The other Hoshinoya hotel is close to the small city of Karuizawa, 100 miles northwest of Tokyo. In winter, the hotel acts as a skiing resort and caters more to families. At this Hoshinoya hotel, everyone is allowed. Indeed, there is even a children’s playroom off the long, thin lounge, which contains books, sofas, coffee and regularly resupplied cookies. The dining room here is larger and has those sunken pits for ease of sitting. Meals here were decidedly Japanese. The hotel’s grounds are sprawling, attractive and surround the 77 villas for 231 guests. Staff row across the large pool to light floating lanterns, and the artificial but pretty waterways generate 30 percent of the resort’s power. A path leads down to an onsen that is free for guests but also used by locals and other vacationers.
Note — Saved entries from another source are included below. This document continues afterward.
(* ===== verification/Bus.v ===== *)
(** Scalars, buses and their bits: the shape that the nets and the terminals of
    a design share (nl/netlist/snl/SNLBusNet.cpp, SNLBusTerm.cpp), the positions
    of bits in a bus, and the invariant of a heap of such objects. *)
From S2P Require Import Prelude Store.
Local Open Scope Z_scope.

Notation loc := positive (only parsing).

(** * Ranges *)

(** [NLID::Bit] is an [int]; arithmetic that leaves it is undefined. *)
Definition in_int (x : Z) : bool := (- 2 ^ 31 <=? x) && (x <? 2 ^ 31).

Definition isBetween (n MSB LSB : Z) : bool := (Z.min MSB LSB <=? n) && (n <=? Z.max MSB LSB).
Definition getWidth (msb lsb : Z) : outcome Z :=
  _ ← defined (in_int (lsb - msb)); _ ← defined (in_int (Z.abs (lsb - msb) + 1)); Ret (Z.abs (lsb - msb) + 1).

(** The bit that [createBits] puts at position [i], and the position at which
    a bit is looked up. *)
Definition bit_at (msb lsb : Z) (i : nat) : Z := if lsb <? msb then msb - Z.of_nat i else msb + Z.of_nat i.
Definition bit_position (msb bit : Z) : nat := Z.to_nat (Z.abs (msb - bit)).

(** * Objects *)

(** What scalars and buses have: their design, identifier and name, and what
    only nets or only terminals have. *)
Record header (E : Type) := mkHeader { h_design : loc; h_id : Z; h_name : Z; h_extra : E }.
Arguments mkHeader {_}.
Arguments h_design {_}.
Arguments h_id {_}.
Arguments h_name {_}.
Arguments h_extra {_}.
(** Moving [c] from the net it is on to [bitNet]. *)
Lemma setNet_move (bitNet : option loc) E :
  is_component (str s) c ->
  (forall n, bitNet = Some n -> net_design (str s) n = Some d /\ is_bitNet (str s) n) ->
  wp (old ← gets (fun s => net_ s !! c);
      if bool_decide (old = bitNet) then mret tt
      else
        (match old with Some n => removeComponent n c | None => mret tt end) ;;
        modify (fun s => set_net (partial_alter (fun _ => bitNet) c (net_ s)) s) ;;
        (match bitNet with Some n => addComponent n c | None => mret tt end)) s
    (fun _ s' => conn_wf s' /\ rewired s (fun c' => if decide (c' = c) then bitNet else net_ s !! c') s') E.
Proof.
  intros Hcomp Hbit. rewrite wp_bind, wp_gets. cbn. case_bool_decide as Hold.
  { apply wp_ret. split; [done|]. split; [done..|]. intros c'. destruct (decide (c' = c)) as [->|]; congruence. }
  assert (Halter : forall cs, rewired s (fun c' => if decide (c' = c) then bitNet else net_ s !! c')
     (set_components cs (set_net (partial_alter (fun _ => bitNet) c (net_ s)) s))).
  { intros cs. split; [done..|]. intros c'. cbn.
    destruct (decide (c' = c)) as [->|Hne]; [by rewrite lookup_partial_alter_eq|by rewrite lookup_partial_alter_ne]. }
  set (out := match net_ s !! c with Some n => <[n:=delete k (components s n)]> (components_ s) | None => components_ s end).
  assert (Hout : forall n' k' c', default ∅ (out !! n') !! k' = Some c' <->
    comp_getNLID (str s) c' = Some k' /\ c' <> c /\ net_ s !! c' = Some n').
  { intros n' k' c'. assert (Hc : components s n' !! k' = Some c' <-> net_ s !! c' = Some n' /\ comp_getNLID (str s) c' = Some k')
      by apply W. subst out. destruct (net_ s !! c) as [n|] eqn:En.
    - pose proof (components_insert s n (delete k (components s n)) n') as Hins. unfold components in Hins at 1. cbn in Hins.
      rewrite Hins. destruct (decide (n = n')) as [->|Hne]; [|rewrite Hc; naive_solver].
      rewrite lookup_delete_Some, Hc. split; [naive_solver|]. intros (Hk' & Hne & Hn'). split; [|done].
      intros <-. apply Hne. destruct (cw_alive _ W _ _ Hn') as (d' & _ & Hd' & _ & Hnd' & _).
      destruct (cw_alive _ W _ _ En) as (d'' & _ & Hd'' & _ & Hnd'' & _).
      apply (cw_key _ W c' c d k); congruence.
    - change (components s n' !! k' = Some c' <-> comp_getNLID (str s) c' = Some k' /\ c' <> c /\ net_ s !! c' = Some n').
      rewrite Hc. naive_solver. }
  assert (Hrest : wp (modify (fun s => set_net (partial_alter (fun _ => bitNet) c (net_ s)) s) ;;
        (match bitNet with Some n => addComponent n c | None => mret tt end)) (set_components out s)
    (fun _ s' => conn_wf s' /\ rewired s (fun c' => if decide (c' = c) then bitNet else net_ s !! c') s') E).
  { rewrite wp_bind, wp_modify. cbn. destruct bitNet as [n|].
    - destruct (Hbit n eq_refl) as [Hnd Hnb]. destruct (bitNet_alive n Hnb) as [v Hv].
      unfold addComponent. wp_read Hv. wp_read Hk.
      apply wp_modify. split; [|exact (Halter _)]. refine (setNet_wf (Some n) _ Hcomp Hbit _). cbn. intros n' k' c'.
      pose proof (components_insert (set_components out s) n (ordered_insert k c (default ∅ (out !! n))) n') as Hins.
      unfold components in Hins. cbn in Hins. unfold components. cbn. rewrite Hins.
      assert (Hfree : default ∅ (out !! n) !! k = None).
      { apply eq_None_not_Some. intros [c2 (Hk2 & Hne & Hn2)%Hout]. apply Hne.
        destruct (cw_alive _ W _ _ Hn2) as (d' & _ & Hd' & _ & Hnd' & _). apply (cw_key _ W c2 c d k); congruence. }
      unfold ordered_insert. rewrite Hfree. destruct (decide (n = n')) as [->|Hne].
      + rewrite lookup_insert_Some, Hout. destruct (decide (c' = c)) as [->|Hcc]; [naive_solver congruence|].
        split; [naive_solver|]. intros [Hk' Hn']. right. split; [|done]. intros <-. apply Hcc.
        destruct (cw_alive _ W _ _ Hn') as (d' & _ & Hd' & _ & Hnd' & _). apply (cw_key _ W c' c d k); congruence.
      + rewrite Hout. destruct (decide (c' = c)) as [->|Hcc]; naive_solver.
    - apply wp_ret. split; [|exact (Halter _)]. refine (setNet_wf None _ Hcomp Hbit _). intros n' k' c'. rewrite Hout.
      destruct (decide (c' = c)); naive_solver. }
  rewrite wp_bind. subst out. destruct (net_ s !! c) as [n|] eqn:En.
  - apply removeComponent_ok; [|exact Hrest]. apply bitNet_alive. destruct (cw_alive _ W _ _ En) as (? & ? & H). apply H.
  - apply wp_ret. replace s with (set_components (components_ s) s) at 1 by by destruct s. exact Hrest.
Qed.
One particularly wonderful activity here is stargazing. Guests are driven to a point high in the hills (the area is a nature preserve famed for its birdlife and bears are known, too) where they bury themselves into thick sleeping bags laid on a fancy, round cot and are given binoculars and a hot-water bottle. The hardest thing might be not falling asleep. A guide points out the firmament’s constellations, armed with an iPad for those who cannot find Andromeda, Cassiopeia and Orion, etc. When I visited, both Venus and Jupiter shone brightly, and a telescope showed three of Saturn’s moons. When I traipsed back to this spot in the morning, the stars were gone, but in its place was a tremendous view of Mount Asama, an active volcano that caused a little damage in 2009. Both the Hoshinoya hotels are idyllic escapes and well recommended. Both can be reached by Japan’s famous bullet trains. I loved the fact that on these (and this is probably a common occurrence throughout polite Japan) the conductors and food-cart vendors turn around when they reach the end of the carriage and bow to the passengers who they are about to leave behind.